Even without a rested David Warner, there is no dearth of resources in this line-up. The seriousness of the Australian think-tank could be gauged from the fact that initially, for this series, the selectors made only one change - Cameroon Green for Warner - from the team selected for the World Cup.
But injuries to all-rounders Mitchell Starc, Mitchell Marsh and Marcus Stoinis forced the selectors to play safe. They named Daniel Sams, Sean Abbott and Nathan Ellis as replacements.
Still, this team with five specialist batsmen, five all-rounders and five specialist bowlers has the looks of a winner. No wonder, the selectors almost retained the 2021 World Cup-winning side with batter Tim David being the most talked about inclusion.
Raised in Western Australia, David played 14 Twenty20 internationals for Singapore. After creating a flutter in franchise leagues all over the world, David was bought by Royal Challengers Bangalore before being acquired for Rs. 8.25 crore by Mumbai Indians in the auction last March.

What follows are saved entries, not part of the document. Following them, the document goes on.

(** * VK group data collection and analysis: a shallow embedding

    The development follows the three source files of the repository:
    - [VKParser]      embeds [vk_parser.py]      (API client, group lookup,
                      the date-filtered collection loop, comment collection);
    - [DataAnalyzer]  embeds [data_analyzer.py]  (keyword extraction and the
                      count of technical terms);
    - [WebInterface]  embeds [web_interface.py]  (the start request and the
                      worker that share the status record).

    Each module of the first part ends with the vocabulary in which the
    statements about it are written; the second part ([ParserFacts],
    [AnalyzerFacts], [WebFacts]) holds the lemmas and theorems.

    Conventions.  A Python [int] is a [Z].  The JSON dictionaries the parser
    reads are typed where they enter: a field the code reads with [.get] is
    an [option], [None] standing for an absent key.  A Python [str] holding
    protocol data (method names, group identifiers) is a [string]; a text
    that is analysed character by character is a list of code points.
    What Python takes from its Unicode database ([str.isdigit] in the
    parser, [str.isalnum] and [str.lower] in the analysis) is a parameter,
    and the general statements hold for every value of it.
    [print] and [time.sleep] have no effect on any value and are left out. *)

From Stdlib Require Import ZArith NArith List String Ascii Bool Lia.
From Stdlib Require Import DecimalString Sorted Permutation.
Import ListNotations.

Local Open Scope string_scope.
Local Open Scope list_scope.
Local Open Scope Z_scope.

(** ** Python primitives *)

Module Py.

(** [bool(x)] for [x] an [int] or [None]: zero and [None] are false. *)
Definition truthy (o : option Z) : bool :=
  match o with
  | Some z => negb (z =? 0)
  | None => false
  end.

(** [len(l)] as a Python integer. *)
Definition len {A : Type} (l : list A) : Z := Z.of_nat (List.length l).

(** [bool(l)] for a list: the empty list is false. *)
Definition nonempty {A : Type} (l : list A) : bool :=
  match l with
  | [] => false
  | _ :: _ => true
  end.

(** [d.get(key, default)] once the key has been read into an option. *)
Definition get_default {A : Type} (o : option A) (d : A) : A :=
  match o with
  | Some a => a
  | None => d
  end.

Definition is_ascii_digit (c : ascii) : bool :=
  let n := nat_of_ascii c in (48 <=? n)%nat && (n <=? 57)%nat.

Fixpoint all_digits (s : string) : bool :=
  match s with
  | EmptyString => true
  | String c rest => is_ascii_digit c && all_digits rest
  end.

(** [s.isdigit()] follows the Unicode database of the interpreter: a digit
    of any script counts (["²".isdigit()] is true).  The database is not
    fixed here: [isdigit] is a parameter of the development, and what is
    proved of the parser holds for every such table. *)
Class Digits : Type := { isdigit : string -> bool }.

(** [isdigit] on a string written in ASCII: not empty, and all of its
    characters among [0] to [9]. *)
Definition isdigit_ascii (s : string) : bool :=
  match s with
  | EmptyString => false
  | _ => all_digits s
  end.

(** [s.startswith(p)]. *)
Definition startswith (s p : string) : bool := String.prefix p s.

(** [s.lstrip('-')]: all leading hyphens removed. *)
Fixpoint lstrip_hyphen (s : string) : string :=
  match s with
  | String "-"%char rest => lstrip_hyphen rest
  | _ => s
  end.

(** [str(n)] for an integer. *)
Definition str_of_int (z : Z) : string := NilZero.string_of_int (Z.to_int z).

End Py.

(** ** [vk_parser.py] *)

Module VKParser.

(** *** Payloads *)

(** The value of a request parameter. *)
Inductive pval : Type :=
| PInt (z : Z)
| PStr (s : string).

Definition params : Type := list (string * pval).

(** [d.update(more)] on an insertion-ordered dictionary: a key already
    present keeps its place and takes the new value, a new key goes last. *)
Fixpoint dict_set (d : params) (k : string) (v : pval) : params :=
  match d with
  | [] => [(k, v)]
  | (k', v') :: rest =>
      if String.eqb k' k then (k', v) :: rest else (k', v') :: dict_set rest k v
  end.

Definition dict_update (d more : params) : params :=
  fold_left (fun acc kv => dict_set acc (fst kv) (snd kv)) more d.

(** The [comments] object of a post: [{"count": n}]. *)
Record comments_info : Type := { ci_count : option Z }.

(** A post of the wall as the parser reads it: [id], [date], [comments],
    and the text carried along for the analysis. *)
Record post : Type := {
  post_id : option Z;
  post_date : option Z;
  post_comments : option comments_info;
  post_text : list N
}.

(** A comment; [parent_post_id] is the key the parser writes. *)
Record comment : Type := {
  comment_id : option Z;
  parent_post_id : option Z;
  comment_text : list N
}.

(** An entry of the [groups.getById] response. *)
Record group : Type := {
  gi_id : option Z;
  gi_name : option string
}.

(** The [response] object of [wall.get] and of [wall.getComments]. *)
Record wall_response : Type := { wr_items : option (list post) }.
Record comments_response : Type := { cr_items : option (list comment) }.
(** ** The diff the other way round *)

Lemma unique_keys_NoDup (l : list string) : unique_keys l = true -> NoDup l.
Proof.
  induction l as [|k l IH]; intros H; [constructor|].
  cbn in H. apply andb_true_iff in H as [H1 H2]. constructor; [|now apply IH].
  intros Hin. apply negb_true_iff in H1.
  assert (existsb (String.eqb k) l = true)
    by (apply existsb_exists; exists k; split; [exact Hin | apply String.eqb_refl]).
  congruence.
Qed.

Lemma dict_lookup_in (d : dict) (k : string) (v : json) :
  dict_lookup d k = Some v -> In (k, v) d.
Proof.
  induction d as [|[k0 v0] d IH]; simpl; [discriminate|].
  destruct (String.eqb k0 k) eqn:E.
  - intros [= <-]. apply String.eqb_eq in E. subst. now left.
  - intros H. right. now apply IH.
Qed.

(** Two dicts of the same size with unique keys: when every binding of
    the first has a related binding in the second, every binding of the
    second has one in the first. *)
Lemma bindings_sym (R : json -> json -> bool) (x y : dict) :
  unique_keys (map fst x) = true -> unique_keys (map fst y) = true ->
  List.length x = List.length y ->
  (forall k v, In (k, v) x -> exists w, dict_lookup y k = Some w /\ R v w = true) ->
  forall k w, In (k, w) y -> exists v, In (k, v) x /\ R v w = true.
Proof.
  intros Ux Uy Hlen Hfwd k w Hin.
  assert (Hincl : incl (map fst x) (map fst y)).
  { intros k0 Hk0. apply in_map_iff in Hk0 as ([k1 v1] & <- & H1).
    destruct (Hfwd k1 v1 H1) as (w1 & Hl & _). apply dict_lookup_in in Hl.
    apply in_map_iff. now exists (k1, w1). }
  assert (Hback : incl (map fst y) (map fst x)).
  { apply NoDup_length_incl; [now apply unique_keys_NoDup | | exact Hincl].
    rewrite !length_map. lia. }
  assert (Hk : In k (map fst x)) by (apply Hback, in_map_iff; now exists (k, w)).
  apply in_map_iff in Hk as ([k1 v] & Hk1 & Hv). cbn in Hk1. subst k1.
  exists v. split; [exact Hv|].
  destruct (Hfwd k v Hv) as (w' & Hl & HR).
  rewrite (unique_keys_lookup y k w Uy Hin) in Hl. now injection Hl as <-.
Qed.

Lemma forallb_bindings (f : json -> json -> bool) (x y : dict) :
  forallb (fun kv => match dict_lookup y (fst kv) with
                     | Some w => f (snd kv) w
                     | None => false
                     end) x = true
  <-> forall k v, In (k, v) x -> exists w, dict_lookup y k = Some w /\ f v w = true.
Proof.
  rewrite forallb_forall. split.
  - intros H k v Hin. specialize (H (k, v) Hin). cbn in H.
    destruct (dict_lookup y k) as [w|]; [now exists w | discriminate].
  - intros H [k v] Hin. cbn. destruct (H k v Hin) as (w & -> & Hf). exact Hf.
Qed.
(** The loop of [extract_from_text], the cache included. *)
Lemma text_fold_cache (emails cache : list string) :
  let st := fold_left text_step emails ([], [], cache) in
  fst (fst st) = snd (fst st) /\
  (forall x, In x (snd st) <-> In x cache \/ In x (snd (fst st))) /\
  (NoDup cache -> NoDup (snd st)).
Proof.
  induction emails as [|e emails IH] using rev_ind.
  - simpl. repeat split; tauto.
  - rewrite fold_left_app. simpl.
    destruct (fold_left text_step emails ([], [], cache)) as [[seen u] c].
    simpl in IH. destruct IH as (-> & I & N). unfold text_step.
    destruct (mem e u) eqn:M; simpl;
      [split; [reflexivity|split; [exact I|exact N]]|].
    rewrite (set_add_new e u M). repeat split.
    + intros H. apply set_add_In in H. rewrite in_app_iff. simpl.
      destruct H as [->|H]; [tauto|]. apply I in H. tauto.
    + intros H. apply set_add_In. rewrite in_app_iff in H. simpl in H.
      destruct H as [H|[H|[H|[]]]]; [right; apply I; tauto
                                    |right; apply I; tauto|now left].
    + intros H. now apply set_add_nodup, N.
Qed.
(** C8.  When two items of the previous snapshot, at positions [i < j], both
    qualify as rename sources for a current item, [findPossibleRename] returns
    the name and score of the first qualifying item in the order of the
    previous snapshot: it sits at a position [k <= i], hence before [j], and
    nothing before it qualifies.  Scores are not compared. *)
Theorem findPossibleRename_first_match_wins :
  forall current previous i j earlier later,
    i < j ->
    nth_error previous i = Some earlier ->
    nth_error previous j = Some later ->
    qualifies diffChars toLowerCase current earlier = true ->
    qualifies diffChars toLowerCase current later = true ->
    exists k first,
      k <= i /\ k < j
      /\ nth_error previous k = Some first
      /\ qualifies diffChars toLowerCase current first = true
      /\ (forall k' old, k' < k -> nth_error previous k' = Some old ->
                         qualifies diffChars toLowerCase current old = false)
      /\ findPossibleRename diffChars toLowerCase current previous
         = Some {| oldFileName := name first;
                   similarity := calculateNameSimilarity diffChars toLowerCase
                                   (name current) (name first) |}.
Proof.
  intros current previous i j earlier later Hij Hi Hj Hqi Hqj.
  destruct (first_qualifying diffChars toLowerCase current previous earlier
              (nth_error_In _ _ Hi) Hqi)
    as [before [first [after [Hsplit [Hbefore Hfirst]]]]].
  assert (Hk : List.length before <= i).
  { destruct (le_lt_dec (List.length before) i) as [Hle|Hlt]; [exact Hle|].
    exfalso. subst previous. rewrite nth_error_app1 in Hi by exact Hlt.
    apply nth_error_In in Hi. rewrite Forall_forall in Hbefore.
    rewrite (Hbefore _ Hi) in Hqi. discriminate. }
  exists (List.length before), first. repeat split.
  - exact Hk.
  - lia.
  - subst previous. rewrite nth_error_app2 by lia.
    rewrite Nat.sub_diag. reflexivity.
  - exact Hfirst.
  - intros k' old Hk' Hold. subst previous.
    rewrite nth_error_app1 in Hold by exact Hk'.
    apply nth_error_In in Hold. rewrite Forall_forall in Hbefore.
    apply Hbefore, Hold.
  - subst previous. apply findPossibleRename_first; assumption.
Qed.

(** C1.  In snapshots with distinct ids: when a current item's id is absent
    from previous and some previous item [P] has the same mimeType and size and
    a name similarity above 0.8, the changes about that current item are
    exactly one [renamed] change, carrying the name and score of the matched
    previous item; there is no [added] change for the current item and no
    [removed] change for the matched item.  The matched item is the first
    qualifying one in previous order: it is [P] itself whenever nothing
    before [P] qualifies. *)
Theorem rename_reported_once :
  forall (current previous : Snapshot) (C P : Item) w,
    NoDup (ids current) ->
    In C current ->
    ~ In (id C) (ids previous) ->
    In P previous ->
    mimeType C = mimeType P ->
    size C = size P ->
    JS.gt (calculateNameSimilarity diffChars toLowerCase (name C) (name P)) threshold = true ->
    exists changes w' before matched after,
      detectChanges diffChars toLowerCase revisionsList current (Some previous) w
      = (Returned changes, w')
      /\ previous = before ++ matched :: after
      /\ Forall (fun old => qualifies diffChars toLowerCase C old = false) before
      /\ qualifies diffChars toLowerCase C matched = true
      /\ filter (concerns (id C)) changes
         = [Renamed C (name matched)
                    (calculateNameSimilarity diffChars toLowerCase (name C) (name matched))]
      /\ ~ In (Added C) changes
      /\ ~ In (Removed matched) changes
      /\ (forall before' after',
             previous = before' ++ P :: after' ->
             Forall (fun old => qualifies diffChars toLowerCase C old = false) before' ->
             matched = P).
Proof.
  intros current previous C P w Hnd HC Habsent HP Hmime Hsize Hsim.
  assert (HqP : qualifies diffChars toLowerCase C P = true).
  { unfold qualifies. rewrite Hmime, Hsize, strictEqStr_refl, strictEqNum_refl.
    exact Hsim. }
  destruct (first_qualifying diffChars toLowerCase C previous P HP HqP)
    as [before [matched [after [Hsplit [Hbefore Hmatched]]]]].
  destruct (detectChanges_shape diffChars toLowerCase Drive Error revisionsList current previous w)
    as [outs [w' [Hrun Houts]]].
  set (renamed := Renamed C (name matched)
                    (calculateNameSimilarity diffChars toLowerCase (name C) (name matched))).
  (* the pushes of the first loop, split at the entry of [C] *)
  rewrite (idMap_nodup current Hnd) in Houts.
  destruct (in_split C current HC) as [c1 [c2 Hcur]].
  assert (Hentries : idEntries current
                     = idEntries c1 ++ (id C, C) :: idEntries c2).
  { rewrite Hcur. unfold idEntries. rewrite map_app. reflexivity. }
  rewrite Hentries in Houts.
  apply Forall2_app_inv_l in Houts.
  destruct Houts as [o1 [orest [Ho1 [Horest Houts]]]].
  destruct orest as [|oC o2]; [inversion Horest|].
  apply Forall2_cons_iff in Horest. destruct Horest as [HoC Ho2].
  subst previous outs.
  assert (HoCeq : oC = [renamed]).
  { unfold entryOut in HoC. simpl fst in HoC. simpl snd in HoC.
    rewrite (proj2 (idMap_get_none (before ++ matched :: after) (id C)) Habsent)
      in HoC.
    rewrite (findPossibleRename_first diffChars toLowerCase C before matched after
               Hbefore Hmatched) in HoC.
    exact HoC. }
  subst oC.
  assert (Hother : forall l outs',
             Forall2 (entryOut diffChars toLowerCase revisionsList (before ++ matched :: after)
                        (JS.newMap (idEntries (before ++ matched :: after))))
                     (idEntries l) outs' ->
             ~ In (id C) (ids l) ->
             filter (concerns (id C)) (List.concat outs') = []).
  { intros l outs' Hall Hnot. apply filter_concerns_none. intros c Hc.
    destruct (in_concat_Forall2 _ _ _ _ _ _ Hall Hc) as [e [out [He [Hout Hin]]]].
    destruct (entryOut_item _ _ _ _ _ _ _ _ _ _ Hout Hin) as [Hitem _].
    rewrite Hitem. apply idEntries_in in He. destruct He as [_ He].
    intros Heq. apply Hnot. rewrite <- Heq. apply in_map, He. }
  assert (Hnd' : NoDup (ids c1 ++ id C :: ids c2)).
  { rewrite Hcur in Hnd. unfold ids in *. rewrite map_app in Hnd. exact Hnd. }
  assert (Hc1 : ~ In (id C) (ids c1)).
  { intros Hin. apply NoDup_remove_2 in Hnd'. apply Hnd'.
    apply in_or_app. left. exact Hin. }
  assert (Hc2 : ~ In (id C) (ids c2)).
  { intros Hin. apply NoDup_remove_2 in Hnd'. apply Hnd'.
    apply in_or_app. right. exact Hin. }
  assert (Hremoved : filter (concerns (id C))
                       (removedChanges (JS.newMap (idEntries current))
                          (JS.newMap (idEntries (before ++ matched :: after)))
                          (List.concat (o1 ++ [renamed] :: o2))) = []).
  { apply filter_concerns_none. intros c Hc. apply in_removedChanges in Hc.
    destruct Hc as [e [He [Hc _]]]. subst c. simpl.
    apply idMap_in in He. destruct He as [Hfst He].
    intros Heq. apply Habsent. rewrite <- Heq. apply in_map, He. }
  assert (Hfilter : filter (concerns (id C))
                      (List.concat (o1 ++ [renamed] :: o2)
                       ++ removedChanges (JS.newMap (idEntries current))
                            (JS.newMap (idEntries (before ++ matched :: after)))
                            (List.concat (o1 ++ [renamed] :: o2)))
                    = [renamed]).
  { rewrite filter_app, Hremoved, app_nil_r.
    rewrite concat_app, filter_app, (Hother c1 o1 Ho1 Hc1).
    change (List.concat ([renamed] :: o2)) with (renamed :: List.concat o2).
    cbn [filter app]. rewrite (Hother c2 o2 Ho2 Hc2).
    unfold concerns, renamed. cbn [changeItem]. rewrite String.eqb_refl.
    reflexivity. }
  eexists _, w', before, matched, after.
  split; [exact Hrun|].
  split; [reflexivity|]. split; [exact Hbefore|]. split; [exact Hmatched|].
  split; [exact Hfilter|]. split; [|split].
  - intros Hadded.
    assert (Hin : In (Added C) [renamed]).
    { rewrite <- Hfilter. apply filter_In. split; [exact Hadded|].
      unfold concerns. simpl. apply String.eqb_refl. }
    destruct Hin as [Heq|[]]. discriminate.
  - intros Hrem. apply in_app_or in Hrem. destruct Hrem as [Hrem|Hrem].
    + assert (Hall : Forall2 (entryOut diffChars toLowerCase revisionsList
                                (before ++ matched :: after)
                                (JS.newMap (idEntries (before ++ matched :: after))))
                             (idEntries c1 ++ (id C, C) :: idEntries c2)
                             (o1 ++ [renamed] :: o2)).
      { apply Forall2_app; [exact Ho1 | constructor; assumption]. }
      destruct (in_concat_Forall2 _ _ _ _ _ _ Hall Hrem)
        as [e [out [He [Hout Hin]]]].
      destruct (entryOut_item _ _ _ _ _ _ _ _ _ _ Hout Hin) as [_ Hno].
      exact (Hno matched eq_refl).
    + apply in_removedChanges in Hrem.
      destruct Hrem as [e [He [Hc [_ Hw]]]].
      inversion Hc as [Hm]. rewrite <- Hm in Hw.
      assert (Htrue : wasRenamed matched (List.concat (o1 ++ [renamed] :: o2)) = true).
      { apply wasRenamed_true_iff. exists C, (calculateNameSimilarity diffChars toLowerCase (name C) (name matched)).
        rewrite concat_app. apply in_or_app. right. simpl. left. reflexivity. }
      rewrite Htrue in Hw. discriminate.
  - intros before' after' Heq Hbefore'.
    exact (first_qualifying_unique diffChars toLowerCase C before matched after
             before' P after' Heq Hbefore Hmatched Hbefore' HqP).
Qed.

However, after two early failures, David was benched and later included for the second half by which time Mumbai Indians’ chances of the playoffs were over. David did have a role to play in those late victories for his franchise. Now, the 26-year-old is back to prove himself.
Australia, having drawn the 2017-18 series 1-1 and won the 2018-19 clashes 2-0, is looking good to test India’s preparedness for the World Cup.
With many members of this Australian squad familiar with the conditions here due to their IPL experience, India could find it tough. Players like skipper Aaron Finch, Steve Smith, Glenn Maxwell, Pat Cummins, Josh Hazlewood, and Kane Richardson, among others, have spent enough time in India to know what it takes to succeed.
In the three matches spread over six days, the home batters face a formidable Aussie attack. Clearly, the home advantage looks miniscule when challenged by a balanced team like the one Australia has managed to put together.
In the last edition of the World Cup, Australia did not start as the favourite but ended up as the worthy champion. The team eyes something similar here to return home with loads of confidence ahead of its title-defence next month.